Although it is not properly a park, most of the Guadalquivir's banks constitute a linear string of parks and green areas from "Delicias" bridge to the Parque del Alamillo. The Chapina green, between the Plaza de Armas bus station and the Isabel II bridge, offers a panoramic view of the Triana old quarter neighbourhood, and is a popular zone for relaxing and sunbathing. La Cartuja's rivershore has a well-developed shady river forest, panoramic piers, and floating walkways.

Other prominent parks and gardens include:
- Jardines de Cristina, Romantic gardens built at 1830 in Puerta Jerez, close to the Cathedral and Alcázar, are named after King Ferdinand VII's second wife María Cristina.

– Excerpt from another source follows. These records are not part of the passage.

(* ===== verification/Region.v ===== *)
(** Requests as bytes: [handle_ops] of src/privacy_zone/handler.cpp and [handle_request] of
    src/privacy_zone/server.cpp on the contents of a request region, and
    [TEEInvoker::sendRequest] of src/integrity_zone/client.cpp around them. [Handler] is the
    same handler on typed requests; the theorem of this file is that a request object sent
    through the bytes of the region is answered as its typed form. *)
From Stdlib Require Import SpecFloat.
From S2P Require Import Prelude Rid Shm LocalStore KV Crypto Wal Handler Layout Request.

(** The worker that polls a region, and the region. *)
Record machine : Type := mkMachine {
  mc_worker : worker;
  mc_region : bytes;
}.
Definition on_worker {A : Type} (c : M worker A) : M machine A :=
  zoomM mc_worker (fun w s => mkMachine w (mc_region s)) c.
Definition on_region {A : Type} (c : M bytes A) : M machine A :=
  zoomM mc_region (fun m s => mkMachine (mc_worker s) m) c.

(** ** Reading and writing the structures *)

(** [n] RIDs at the start of a byte string. *)
Fixpoint rids_of (n : nat) (b : bytes) : list RID :=
  match n with
  | O => []
  | S n' => le_val (take 8 b) :: rids_of n' (drop 8 b)
  end.

Fixpoint load_items (n : nat) (off : Z) : M bytes (list WalRidItem) :=
  match n with
  | O => retM []
  | S n' =>
      let* ty := load_int (off + offsetof WalRidItem_struct 0) in
      let* rid := load64 (off + offsetof WalRidItem_struct 1) in
      let* rest := load_items n' (off + sizeof WalRidItem_struct) in
      retM (mkItem ty rid :: rest)
  end.
(** ** A connection to run the functions on *)

(** The identity cipher of [Crypto] and constant numeric functions. *)
#[export] Instance demo_libraries : Libraries := {
  lib_crypt := null_crypt;
  lib_decrypt := null_decrypt;
  lib_pow x _ := x;
  lib_powf x _ := x;
  lib_fmodf x _ := x;
}.
#[export] Instance demo_crypto : CryptoLaws := {
  crypto_documented := null_documented;
}.
Definition idle_region : bytes := replicate (Z.to_nat Shm.REQ_REGION_SIZE) 0.
Lemma idle_region_ok : region_ok idle_region.
Proof. unfold region_ok, idle_region, blen. rewrite length_replicate. apply Z2Nat.id. vm_compute. congruence. Qed.

Lemma machine_healthy w : nonce_ok (wk_iv w) -> store_ok (wk_store w) -> healthy (mkMachine w idle_region).
Proof. intros Hn Hs. split; [exact idle_region_ok|exact Hn|exact Hs]. Qed.

Definition machine_0 : machine := mkMachine fresh_worker idle_region.
Lemma machine_0_healthy : healthy machine_0.
Proof. apply machine_healthy; [exact fresh_nonce|apply st_empty_ok]. Qed.


(** A worker that holds two local values of each type: 7 and 3, 1.0 and 3.0, 0 and 100,
    "ab" and "b". *)
Definition pairs : store :=
  mkStore (mkLocalKV (rpair 7 3) (rpair 1065353216 1077936128) (rpair 0 100) (rpair [97; 98] [98])) kv_empty.
Definition machine_pairs : machine := mkMachine (with_store fresh_worker pairs) idle_region.
Lemma machine_pairs_healthy : healthy machine_pairs.
Proof.
  apply machine_healthy; [exact fresh_nonce|]. rewrite wk_store_with. split; [|apply st_empty_ok].
  repeat split; apply rpair_ok.
Qed.

(** A comparison of the two integers through a region filled with ones. *)
Lemma sendRequest_refines_handler_witness :
  let r := CmpRequest CMD_INT_CMP (idx2local 0) (idx2local 1) (res_var 0) in
  let m := replicate (Z.to_nat Shm.REQ_REGION_SIZE) 1 in
  exists m' w', Region.sendRequest lib_crypt lib_decrypt lib_pow lib_powf lib_fmodf 1 r
      (mkMachine (with_store fresh_worker pairs) m) = (Ok (0, [(O, RInt 1)]), mkMachine w' m') /\ region_ok m' /\
    load_int BASE_status m' = (Ok ST_NONE, m').
Proof.
  intros r m.
  assert (Hm : region_ok m) by (unfold region_ok, m, blen; rewrite length_replicate; apply Z2Nat.id; vm_compute; congruence).
  assert (Hwf : wf_request r) by (split; [reflexivity|]; split; vm_compute; split; congruence).
  pose proof (sendRequest_refines_handler lib_crypt lib_decrypt lib_pow lib_powf lib_fmodf 1 r
    (with_store fresh_worker pairs) m Hm Hwf) as Ht.
  clearbody m. destruct (Handler.handle_ops _ _ _ _ _ _ _) as [[q|f] w'] eqn:E in Ht; vm_compute in E; [|discriminate].
  injection E as <- <-. destruct (Ht [(O, RInt 1)]) as (m' & Hr & Hm').
  - eexists _, _. split; [reflexivity|]. split; [reflexivity|]. split; [vm_compute; split; congruence|reflexivity].
  - eexists m', _. split; [exact Hr|exact Hm'].
Defined.
Lemma scan_hex_digits x l : forallb is_digit (x :: l) = true -> scan_hex (x :: l) = None.
Proof.
  intros Hl. unfold scan_hex. cbn [prefix_nocase]. destruct (48 =? tolower x); [|reflexivity].
  destruct l as [|y l]; [reflexivity|]. cbn [forallb] in Hl. apply andb_true_iff in Hl as [_ Hl].
  apply andb_true_iff in Hl as [Hy _]. apply is_digit_spec in Hy. cbn [prefix_nocase]. unfold tolower.
  rewrite (proj2 (Z.leb_gt 65 y)) by lia. cbn [andb]. now rewrite (proj2 (Z.eqb_neq 120 y)) by lia.
Qed.

Lemma strtod_digits (neg : bool) ds : forallb is_digit ds = true -> ds <> [] -> dec_value ds < 2 ^ 53 ->
  strtod ((if neg then [45] else []) ++ ds) =
    (binary_normalize 53 1024 (cond_Zopp neg (dec_value ds)) 0 neg, Some [], false).
Proof.
  intros Hd Hne Hv. destruct ds as [|x ds]; [easy|]. pose proof Hd as Hx. cbn [forallb] in Hx.
  apply andb_true_iff in Hx as [Hx _]. apply is_digit_spec in Hx.
  assert (Hsign : take_sign (skip_spaces ((if neg then [45] else []) ++ x :: ds)) = (neg, x :: ds)).
  { destruct neg; cbn [app]; rewrite skip_spaces_digit by lia; cbn [take_sign]; [reflexivity|].
    rewrite (proj2 (Z.eqb_neq x 45)), (proj2 (Z.eqb_neq x 43)) by lia. reflexivity. }
  unfold strtod. rewrite Hsign, !prefix_digit, scan_hex_digits by (lia || assumption).
  pose proof (span_digits_all (x :: ds) [] Hd ltac:(discriminate)) as Hsp. rewrite app_nil_r in Hsp.
  unfold scan_decimal. rewrite Hsp. cbn [app]. rewrite app_nil_r. cbn [scan_exponent length].
  set (v := dec_value (x :: ds)) in *. change (0 - Z.of_nat 0) with 0. unfold decimal_to_double.
  pose proof (dec_value_bound (x :: ds) Hd) as [Hpos _]. fold v in Hpos. clearbody v.
  destruct v as [|p|p]; [now destruct neg| |lia]. cbn [Z.leb Z.compare]. rewrite Z.mul_1_r.
  destruct (binary_round_exact neg p (digits2_small p 53 ltac:(lia) Hv)) as (m & Hr & Hm).
  assert (Hn : binary_normalize 53 1024 (cond_Zopp neg (Zpos p)) 0 neg = S754_finite neg m (Zpos (digits2_pos p) - 53))
    by (destruct neg; exact Hr).
  rewrite Hn. unfold out_of_range. now rewrite (proj2 (Z.ltb_ge _ _)) by lia.
Qed.
(** The average is the sum divided by the number of elements, rounded toward zero; the
    divisor takes a place in the default partition of the persistent store. *)
Theorem kv_int4_avg_bulk_total (array : list RID) (vs : list Z) (s : S) :
  healthy s -> views (tee_store s) TInt array vs -> Forall in_u64 array -> NoDup array -> array <> [] ->
  sums_fit 0 vs = true -> lsize (st_local (tee_store s)) TInt + Z.of_nat (length array) < 2 ^ 48 - 1 ->
  Z.of_nat (length array) < 2 ^ 31 -> room (tee_store s) TInt (Z.of_nat (length array)) false RID_DEFAULT_PARTITION ->
  exists rid s', kv_int4_avg_bulk array s = (Ok rid, s') /\ healthy s' /\ islocal rid = true /\
    view (tee_store s') TInt rid = Some (Z.quot (sum_list vs) (Z.of_nat (length array))).
Proof.
  intros Hh Hv Hu Hnd Hne Hfit Hroom Hsz [Hgp Hpr]. destruct array as [|value rest]; [easy|].
  inversion Hv as [|? v ? vs' Hk Hrest]; subst.
  set (n := Z.of_nat (length (value :: rest))) in *. assert (Hn : 1 <= n) by (unfold n; cbn [length]; lia).
  destruct (sum_spec value rest v vs' s Hh Hv Hu Hnd Hfit Hroom)
    as (sum & s1 & Hr1 & Hh1 & Hl1 & Hu1 & Hval1 & Hsz1 & Hkv1).
  destruct (plain_put_spec TInt n s1 Hh1 ltac:(discriminate) ltac:(cbn; unfold in_s32; lia))
    as (div & s2 & Hr2 & Hh2 & Hg2 & Hst2 & Hloc2); [split; [exact Hgp|now rewrite Hkv1]|].
  assert (Hval2 : view (tee_store s2) TInt sum = Some (sum_list (v :: vs'))).
  { rewrite (stored_frame _ _ _ _ _ Hst2); [exact Hval1|exact Hu1|]. intros [= E]. congruence. }
  pose proof (kv_int4_op_spec IDiv sum div s2 (sum_list (v :: vs')) n Hh2 Hu1 (stored_u64 _ _ _ _ _ Hst2) Hval2
                (stored_view _ _ _ _ _ Hst2)) as Hd.
  cbn [int_op_spec] in Hd. rewrite (proj2 (Z.eqb_neq n 0)) in Hd by lia. cbn [negb andb] in Hd.
  assert (Hq : fits_s32 (Z.quot (sum_list (v :: vs')) n) = true).
  { apply sums_fit_total, fits_s32_spec in Hfit. apply fits_s32_spec. unfold in_s32 in *.
    set (x := sum_list (v :: vs')) in *. clearbody x. clear - Hfit Hn. Z.to_euclidean_division_equations. nia. }
  rewrite Hq in Hd. destruct Hd as (rid & s' & Hr3 & Hh3 & Hl3 & Hst3).
  { unfold local_room. rewrite Hloc2. fold n in Hroom, Hsz1. lia. }
  exists rid, s'. split; [|split; [exact Hh3|split; [exact Hl3|apply Hst3]]].
  unfold kv_int4_avg_bulk. rewrite (bindM_run _ _ _ _ _ Hr1). fold n.
  now rewrite (bindM_run _ _ _ _ _ Hr2).
Qed.

(** The maximum and the minimum of an array of stored integers: the RID of an element whose
    value is an upper, or a lower, bound of all the values; nothing is stored or freed. *)
Theorem kv_int4_max_min_total (array : list RID) (vs : list Z) (s : S) :
  healthy s -> views (tee_store s) TInt array vs -> Forall in_u64 array -> array <> [] ->
  (exists rid v s', kv_int4_max_bulk array s = (Ok rid, s') /\ healthy s' /\ st_equiv (tee_store s) (tee_store s') /\
     rid ∈ array /\ view (tee_store s') TInt rid = Some v /\ v ∈ vs /\ Forall (fun x => x <= v) vs) /\
  (exists rid v s', kv_int4_min_bulk array s = (Ok rid, s') /\ healthy s' /\ st_equiv (tee_store s) (tee_store s') /\
     rid ∈ array /\ view (tee_store s') TInt rid = Some v /\ v ∈ vs /\ Forall (fun x => v <= x) vs).
Proof.
  intros Hh Hv Hu Hne. destruct array as [|value rest]; [easy|].
  inversion Hv as [|? b ? vs' Hk Hrest]; subst. inversion Hu as [|? ? Hu1 Hur]; subst.
  assert (Hc : Forall (fun _ : Z => True) vs') by (clear; induction vs'; constructor; auto).
  split.
  - destruct (extremum_loop_spec TInt (fun v => v) (fun _ => True) kv_int_cmp kv_int_cmp_spec 1 rest ltac:(lia)
                vs' value b s Hh Hu1 Hur Hk Hrest I Hc) as (rid & v & s' & Hr & Hh' & He & Hin & Hvw & Hiv & Hall).
    exists rid, v, s'. split_and!; try assumption. revert Hall. apply List.Forall_impl. intros x. lia.
  - destruct (extremum_loop_spec TInt (fun v => v) (fun _ => True) kv_int_cmp kv_int_cmp_spec (-1) rest ltac:(lia)
                vs' value b s Hh Hu1 Hur Hk Hrest I Hc) as (rid & v & s' & Hr & Hh' & He & Hin & Hvw & Hiv & Hall).
    exists rid, v, s'. split_and!; try assumption. revert Hall. apply List.Forall_impl. intros x. lia.
Qed.
End Specs.

(** ** The functions on a connection *)

(** A worker that holds the local integers 7 and 3. *)
Definition machine_73 : machine := mkMachine (with_store fresh_worker two_ints) idle_region.
Lemma machine_73_healthy : healthy machine_73.
Proof. apply machine_healthy; [exact fresh_nonce|]. rewrite wk_store_with. exact two_ints_ok. Qed.

Lemma kv_int4_text_roundtrip_witness :
  exists rid s1, kv_int4_in (fmt_int 1000) machine_0 = (Ok rid, s1) /\ healthy s1 /\ islocal rid = true /\
    view (tee_store s1) TInt rid = Some 1000 /\ (can_encrypt s1 (t := TInt) 1000 = true ->
    (exists s2, kv_int4_send rid s1 = (Ok (pq_sendstring (fmt_int 1000)), s2) /\ healthy s2) /\
    (exists s2, kv_int4_out rid s1 = (Err Undefined, s2) /\ healthy s2)).
Proof.
  apply (kv_int4_text_roundtrip 1000 machine_0 machine_0_healthy).
  - reflexivity.
  - reflexivity.
  - unfold in_s32. lia.
Defined.

Lemma kv_int4_sum_bulk_total_witness :
  exists rid s', kv_int4_sum_bulk [idx2local 0; idx2local 1] machine_73 = (Ok rid, s') /\ healthy s' /\
    islocal rid = true /\ view (tee_store s') TInt rid = Some 10.
Proof.
  apply (kv_int4_sum_bulk_total [idx2local 0; idx2local 1] [7; 3] machine_73 machine_73_healthy).
  - repeat constructor.
  - repeat constructor; vm_compute; congruence.
  - apply (bool_decide_unpack _). vm_compute. exact I.
  - discriminate.
  - reflexivity.
  - reflexivity.
Defined.

Lemma kv_int4_avg_bulk_total_witness :
  exists rid s', kv_int4_avg_bulk [idx2local 0; idx2local 1] machine_73 = (Ok rid, s') /\ healthy s' /\
    islocal rid = true /\ view (tee_store s') TInt rid = Some 5.
Proof.
  apply (kv_int4_avg_bulk_total [idx2local 0; idx2local 1] [7; 3] machine_73 machine_73_healthy).
  - repeat constructor.
  - repeat constructor; vm_compute; congruence.
  - apply (bool_decide_unpack _). vm_compute. exact I.
  - discriminate.
  - reflexivity.
  - reflexivity.
  - reflexivity.
  - split; [split; [split; reflexivity || easy|vm_compute; congruence]|reflexivity].
Defined.

Lemma kv_int4_max_min_total_witness :
  (exists rid v s', kv_int4_max_bulk [idx2local 0; idx2local 1] machine_73 = (Ok rid, s') /\ healthy s' /\
     st_equiv (tee_store machine_73) (tee_store s') /\ rid ∈ [idx2local 0; idx2local 1] /\
     view (tee_store s') TInt rid = Some v /\ v ∈ [7; 3] /\ Forall (fun x => x <= v) [7; 3]) /\
  (exists rid v s', kv_int4_min_bulk [idx2local 0; idx2local 1] machine_73 = (Ok rid, s') /\ healthy s' /\
     st_equiv (tee_store machine_73) (tee_store s') /\ rid ∈ [idx2local 0; idx2local 1] /\
     view (tee_store s') TInt rid = Some v /\ v ∈ [7; 3] /\ Forall (fun x => v <= x) [7; 3]).
Proof.
  apply (kv_int4_max_min_total [idx2local 0; idx2local 1] [7; 3] machine_73 machine_73_healthy).
  - repeat constructor.
  - repeat constructor; vm_compute; congruence.
  - discriminate.
Defined.

(** Summing an array that repeats a local RID: the first chunk frees it, the sum of the second
    chunk is stored under the freed RID, and freeing that chunk drops the result. *)
Theorem sum_of_repeated_local_rid :
  let s := mkMachine worker_7 (replicate 4096 0) in
  view (tee_store s) TInt (idx2local 0) = Some 7 /\
  match kv_int4_sum_bulk (replicate 257 (idx2local 0)) s with
  | (Ok rid, s') => rid = idx2local 0 /\ view (tee_store s') TInt rid = None
  | _ => False
  end.
Proof. vm_compute. repeat split. Qed.

(** The binary formats do not fit together: what [kv_int4_send] produces for 5 is read by
    [kv_int4_recv] as another number. *)
Theorem binary_format_not_inverse :
  let s := mkMachine fresh_worker (replicate 4096 0) in
  match kv_int4_in [53] s with
  | (Ok rid, s1) =>
      match kv_int4_send rid s1 with
      | (Ok msg, s2) =>
          match kv_int4_recv (msg ++ [0; 0]) s2 with
          | (Ok rid', s3) => view (tee_store s3) TInt rid = Some 5 /\ view (tee_store s3) TInt rid' = Some 889192448
          | _ => False
          end
      | _ => False
      end
  | _ => False
  end.
Proof. vm_compute. repeat split. Qed.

After the 2011 restoration, they were dedicated to the Generation of '27 poets.
- Parque de los Príncipes, the second oldest park in the city, built in 1973 in the Los Remedios neighbourhood.
- Parque de Miraflores, the second largest park of Seville, on the NE side of the city. It houses an area of traditional vegetable gardens, and several ancient farm buildings dating from Roman and Moorish times.
- Jardines de la Buhaira, in Nervión neighbourhood. It was modified at the end of the 20th century, inspired by traditional farm-gardening. The irrigation channels and the reservoir are original Moorish remains.
- Jardines del Valle, on the northeast side of the city center. Developed from the vegetable gardens of an old monastery. Here is found a well-preserved stretch of the Almohad City Wall.
- Jardines del Guadalquivir, in La Cartuja, a modern-art garden built for Expo '92 within the exhibition site as a resting area.
- Parque Amate is a park in the East of the city which opened in 1987. It has an area of 3444451.333 ft². It has a sport centre with swimming pool and a small bullring.
- Parque del Tamarguillo is a periurban park on the North-East of the City. It was created in 2010 and it's close to the stream Tamarguillo.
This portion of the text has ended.